Only the lines from the one containing "Forall (λ p, ∃" through the end of the data below should be copied, each exactly as written and with both ends kept.
** GIVEN ENTRIES follows **
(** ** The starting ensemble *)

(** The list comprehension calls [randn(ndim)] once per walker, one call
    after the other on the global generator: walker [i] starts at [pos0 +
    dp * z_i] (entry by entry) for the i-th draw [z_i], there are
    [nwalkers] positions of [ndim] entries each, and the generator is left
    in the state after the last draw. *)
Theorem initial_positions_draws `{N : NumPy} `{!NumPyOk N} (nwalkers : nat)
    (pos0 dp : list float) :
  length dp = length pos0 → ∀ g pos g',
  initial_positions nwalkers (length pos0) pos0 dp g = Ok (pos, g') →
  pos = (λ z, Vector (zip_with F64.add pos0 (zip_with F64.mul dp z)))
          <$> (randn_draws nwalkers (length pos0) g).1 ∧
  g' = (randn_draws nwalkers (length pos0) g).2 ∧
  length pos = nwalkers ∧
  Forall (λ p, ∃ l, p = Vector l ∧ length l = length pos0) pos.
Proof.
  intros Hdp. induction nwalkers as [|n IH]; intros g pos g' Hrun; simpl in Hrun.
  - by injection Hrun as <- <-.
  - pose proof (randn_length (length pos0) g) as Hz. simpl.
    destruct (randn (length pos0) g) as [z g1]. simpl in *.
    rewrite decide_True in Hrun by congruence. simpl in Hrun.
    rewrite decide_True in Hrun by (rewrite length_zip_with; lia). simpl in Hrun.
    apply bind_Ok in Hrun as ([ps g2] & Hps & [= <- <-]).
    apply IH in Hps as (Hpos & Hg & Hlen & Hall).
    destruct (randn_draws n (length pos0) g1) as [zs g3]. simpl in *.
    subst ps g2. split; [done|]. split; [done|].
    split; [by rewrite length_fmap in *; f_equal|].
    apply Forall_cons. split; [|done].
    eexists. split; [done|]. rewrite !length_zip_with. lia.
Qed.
** End of GIVEN ENTRIES **
> [SOLUTION FOR THIS PROBLEM]
  Forall (λ p, ∃ l, p = Vector l ∧ length l = length pos0) pos.
Proof.
  intros Hdp. induction nwalkers as [|n IH]; intros g pos g' Hrun; simpl in Hrun.
  - by injection Hrun as <- <-.
  - pose proof (randn_length (length pos0) g) as Hz. simpl.
    destruct (randn (length pos0) g) as [z g1]. simpl in *.
    rewrite decide_True in Hrun by congruence. simpl in Hrun.
    rewrite decide_True in Hrun by (rewrite length_zip_with; lia). simpl in Hrun.
    apply bind_Ok in Hrun as ([ps g2] & Hps & [= <- <-]).
    apply IH in Hps as (Hpos & Hg & Hlen & Hall).
    destruct (randn_draws n (length pos0) g1) as [zs g3]. simpl in *.
    subst ps g2. split; [done|]. split; [done|].
    split; [by rewrite length_fmap in *; f_equal|].
    apply Forall_cons. split; [|done].
    eexists. split; [done|]. rewrite !length_zip_with. lia.
Qed.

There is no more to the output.